> Collected data entries:
******************************

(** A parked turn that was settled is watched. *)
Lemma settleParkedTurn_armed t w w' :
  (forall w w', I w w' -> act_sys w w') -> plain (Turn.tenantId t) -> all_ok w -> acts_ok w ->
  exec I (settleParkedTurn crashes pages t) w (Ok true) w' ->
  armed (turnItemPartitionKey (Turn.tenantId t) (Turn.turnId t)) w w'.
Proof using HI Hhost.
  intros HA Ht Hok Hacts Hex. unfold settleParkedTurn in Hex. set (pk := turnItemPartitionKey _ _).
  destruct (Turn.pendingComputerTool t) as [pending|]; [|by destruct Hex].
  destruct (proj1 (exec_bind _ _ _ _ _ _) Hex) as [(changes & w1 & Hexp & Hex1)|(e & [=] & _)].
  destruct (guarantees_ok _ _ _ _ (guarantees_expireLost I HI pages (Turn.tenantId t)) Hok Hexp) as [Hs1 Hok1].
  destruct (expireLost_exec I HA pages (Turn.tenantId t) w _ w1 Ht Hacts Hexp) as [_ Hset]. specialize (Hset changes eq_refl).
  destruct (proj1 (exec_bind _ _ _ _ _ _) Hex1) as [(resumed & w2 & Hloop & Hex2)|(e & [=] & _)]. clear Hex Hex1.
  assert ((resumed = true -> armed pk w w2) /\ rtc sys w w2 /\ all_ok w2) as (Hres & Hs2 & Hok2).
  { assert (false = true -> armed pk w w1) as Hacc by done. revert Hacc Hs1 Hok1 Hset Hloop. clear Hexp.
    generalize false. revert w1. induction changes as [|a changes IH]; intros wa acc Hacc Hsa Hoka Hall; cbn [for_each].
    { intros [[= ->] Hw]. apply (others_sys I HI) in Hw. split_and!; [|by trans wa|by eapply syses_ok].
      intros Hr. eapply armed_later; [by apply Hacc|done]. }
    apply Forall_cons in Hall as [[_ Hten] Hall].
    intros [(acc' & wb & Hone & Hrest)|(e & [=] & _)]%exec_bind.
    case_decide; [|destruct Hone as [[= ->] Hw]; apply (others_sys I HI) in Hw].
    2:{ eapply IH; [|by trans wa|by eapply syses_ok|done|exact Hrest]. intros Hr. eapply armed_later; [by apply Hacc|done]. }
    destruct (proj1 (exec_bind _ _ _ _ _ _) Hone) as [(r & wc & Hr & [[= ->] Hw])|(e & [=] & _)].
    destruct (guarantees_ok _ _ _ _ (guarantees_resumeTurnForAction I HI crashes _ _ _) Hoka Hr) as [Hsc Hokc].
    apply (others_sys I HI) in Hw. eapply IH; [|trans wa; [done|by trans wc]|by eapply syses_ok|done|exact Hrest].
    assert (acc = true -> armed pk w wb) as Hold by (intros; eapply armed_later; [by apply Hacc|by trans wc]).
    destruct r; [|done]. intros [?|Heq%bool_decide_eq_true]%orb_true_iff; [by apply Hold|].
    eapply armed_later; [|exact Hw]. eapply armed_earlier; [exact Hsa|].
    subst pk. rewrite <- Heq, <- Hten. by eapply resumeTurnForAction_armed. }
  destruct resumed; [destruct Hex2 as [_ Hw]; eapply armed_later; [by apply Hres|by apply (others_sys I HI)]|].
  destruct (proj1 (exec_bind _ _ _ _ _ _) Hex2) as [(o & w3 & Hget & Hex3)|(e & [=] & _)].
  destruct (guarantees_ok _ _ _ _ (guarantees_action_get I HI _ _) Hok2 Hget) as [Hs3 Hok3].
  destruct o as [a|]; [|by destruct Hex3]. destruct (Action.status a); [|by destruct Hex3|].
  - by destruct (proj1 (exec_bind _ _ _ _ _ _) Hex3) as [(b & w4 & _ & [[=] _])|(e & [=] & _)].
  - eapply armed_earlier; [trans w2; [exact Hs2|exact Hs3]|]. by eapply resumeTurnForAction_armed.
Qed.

******************************

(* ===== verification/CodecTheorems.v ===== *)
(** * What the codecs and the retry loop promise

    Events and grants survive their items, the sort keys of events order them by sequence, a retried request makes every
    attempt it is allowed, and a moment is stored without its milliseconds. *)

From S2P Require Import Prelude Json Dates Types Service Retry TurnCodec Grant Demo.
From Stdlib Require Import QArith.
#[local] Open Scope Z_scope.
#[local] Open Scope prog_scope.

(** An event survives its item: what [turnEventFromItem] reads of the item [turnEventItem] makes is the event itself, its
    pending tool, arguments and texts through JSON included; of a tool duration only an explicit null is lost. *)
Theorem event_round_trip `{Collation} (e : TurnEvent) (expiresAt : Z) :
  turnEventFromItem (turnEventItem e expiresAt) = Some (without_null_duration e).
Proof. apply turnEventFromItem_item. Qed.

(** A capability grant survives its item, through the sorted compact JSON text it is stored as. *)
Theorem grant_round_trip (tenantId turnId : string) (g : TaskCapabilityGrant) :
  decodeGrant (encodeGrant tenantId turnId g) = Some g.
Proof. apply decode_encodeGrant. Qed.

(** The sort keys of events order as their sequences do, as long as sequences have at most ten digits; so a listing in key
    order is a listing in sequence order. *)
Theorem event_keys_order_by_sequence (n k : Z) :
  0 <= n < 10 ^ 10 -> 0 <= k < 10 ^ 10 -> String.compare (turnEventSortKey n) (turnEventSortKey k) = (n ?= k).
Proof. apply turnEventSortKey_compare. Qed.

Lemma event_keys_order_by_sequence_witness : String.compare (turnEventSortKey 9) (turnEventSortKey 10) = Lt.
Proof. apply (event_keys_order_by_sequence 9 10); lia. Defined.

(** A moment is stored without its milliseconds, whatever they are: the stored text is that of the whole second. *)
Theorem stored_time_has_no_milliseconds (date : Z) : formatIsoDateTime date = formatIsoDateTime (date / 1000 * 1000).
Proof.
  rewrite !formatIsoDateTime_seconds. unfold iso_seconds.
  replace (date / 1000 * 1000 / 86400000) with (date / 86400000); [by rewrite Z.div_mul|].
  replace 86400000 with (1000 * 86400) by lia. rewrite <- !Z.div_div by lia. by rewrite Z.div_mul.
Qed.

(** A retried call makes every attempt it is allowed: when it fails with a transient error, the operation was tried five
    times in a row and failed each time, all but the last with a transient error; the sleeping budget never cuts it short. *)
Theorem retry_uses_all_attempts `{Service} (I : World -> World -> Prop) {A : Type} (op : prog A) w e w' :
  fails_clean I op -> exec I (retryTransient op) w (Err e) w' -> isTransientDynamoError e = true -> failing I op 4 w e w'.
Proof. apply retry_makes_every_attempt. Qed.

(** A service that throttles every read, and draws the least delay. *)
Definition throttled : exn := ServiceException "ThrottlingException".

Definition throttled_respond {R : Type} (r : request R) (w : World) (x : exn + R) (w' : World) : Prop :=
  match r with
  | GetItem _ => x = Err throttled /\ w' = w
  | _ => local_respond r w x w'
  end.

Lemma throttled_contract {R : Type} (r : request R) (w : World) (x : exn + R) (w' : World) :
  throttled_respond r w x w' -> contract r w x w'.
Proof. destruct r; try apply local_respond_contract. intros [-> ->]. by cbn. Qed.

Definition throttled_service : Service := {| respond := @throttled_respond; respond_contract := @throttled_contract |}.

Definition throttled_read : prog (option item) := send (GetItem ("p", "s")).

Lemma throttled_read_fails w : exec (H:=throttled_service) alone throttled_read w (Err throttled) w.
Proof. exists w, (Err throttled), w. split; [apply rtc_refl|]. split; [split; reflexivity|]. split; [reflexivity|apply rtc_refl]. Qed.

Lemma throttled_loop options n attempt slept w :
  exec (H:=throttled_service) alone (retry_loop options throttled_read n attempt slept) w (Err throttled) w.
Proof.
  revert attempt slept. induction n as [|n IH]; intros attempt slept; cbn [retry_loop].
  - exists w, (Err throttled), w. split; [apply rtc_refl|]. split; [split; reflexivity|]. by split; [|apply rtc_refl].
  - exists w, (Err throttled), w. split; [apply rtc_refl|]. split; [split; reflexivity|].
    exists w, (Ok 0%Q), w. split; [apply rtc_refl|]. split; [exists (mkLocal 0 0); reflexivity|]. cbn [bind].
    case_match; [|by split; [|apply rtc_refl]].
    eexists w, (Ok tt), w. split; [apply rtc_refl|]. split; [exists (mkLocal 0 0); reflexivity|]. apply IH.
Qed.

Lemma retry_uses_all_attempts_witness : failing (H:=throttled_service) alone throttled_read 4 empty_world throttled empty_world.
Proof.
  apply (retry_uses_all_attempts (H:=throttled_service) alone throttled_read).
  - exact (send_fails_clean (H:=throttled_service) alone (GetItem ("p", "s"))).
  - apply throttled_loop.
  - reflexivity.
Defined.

******************************

> WHAT IS EXPECTED: Out of the entries above, write out only the lines between the line holding "intros HA Ht" and the line holding "eapply armed_later; [|exact", inclusive, each exactly as given.

> REPLY TO THE EXERCISE:
  intros HA Ht Hok Hacts Hex. unfold settleParkedTurn in Hex. set (pk := turnItemPartitionKey _ _).
  destruct (Turn.pendingComputerTool t) as [pending|]; [|by destruct Hex].
  destruct (proj1 (exec_bind _ _ _ _ _ _) Hex) as [(changes & w1 & Hexp & Hex1)|(e & [=] & _)].
  destruct (guarantees_ok _ _ _ _ (guarantees_expireLost I HI pages (Turn.tenantId t)) Hok Hexp) as [Hs1 Hok1].
  destruct (expireLost_exec I HA pages (Turn.tenantId t) w _ w1 Ht Hacts Hexp) as [_ Hset]. specialize (Hset changes eq_refl).
  destruct (proj1 (exec_bind _ _ _ _ _ _) Hex1) as [(resumed & w2 & Hloop & Hex2)|(e & [=] & _)]. clear Hex Hex1.
  assert ((resumed = true -> armed pk w w2) /\ rtc sys w w2 /\ all_ok w2) as (Hres & Hs2 & Hok2).
  { assert (false = true -> armed pk w w1) as Hacc by done. revert Hacc Hs1 Hok1 Hset Hloop. clear Hexp.
    generalize false. revert w1. induction changes as [|a changes IH]; intros wa acc Hacc Hsa Hoka Hall; cbn [for_each].
    { intros [[= ->] Hw]. apply (others_sys I HI) in Hw. split_and!; [|by trans wa|by eapply syses_ok].
      intros Hr. eapply armed_later; [by apply Hacc|done]. }
    apply Forall_cons in Hall as [[_ Hten] Hall].
    intros [(acc' & wb & Hone & Hrest)|(e & [=] & _)]%exec_bind.
    case_decide; [|destruct Hone as [[= ->] Hw]; apply (others_sys I HI) in Hw].
    2:{ eapply IH; [|by trans wa|by eapply syses_ok|done|exact Hrest]. intros Hr. eapply armed_later; [by apply Hacc|done]. }
    destruct (proj1 (exec_bind _ _ _ _ _ _) Hone) as [(r & wc & Hr & [[= ->] Hw])|(e & [=] & _)].
    destruct (guarantees_ok _ _ _ _ (guarantees_resumeTurnForAction I HI crashes _ _ _) Hoka Hr) as [Hsc Hokc].
    apply (others_sys I HI) in Hw. eapply IH; [|trans wa; [done|by trans wc]|by eapply syses_ok|done|exact Hrest].
    assert (acc = true -> armed pk w wb) as Hold by (intros; eapply armed_later; [by apply Hacc|by trans wc]).
    destruct r; [|done]. intros [?|Heq%bool_decide_eq_true]%orb_true_iff; [by apply Hold|].
    eapply armed_later; [|exact Hw]. eapply armed_earlier; [exact Hsa|].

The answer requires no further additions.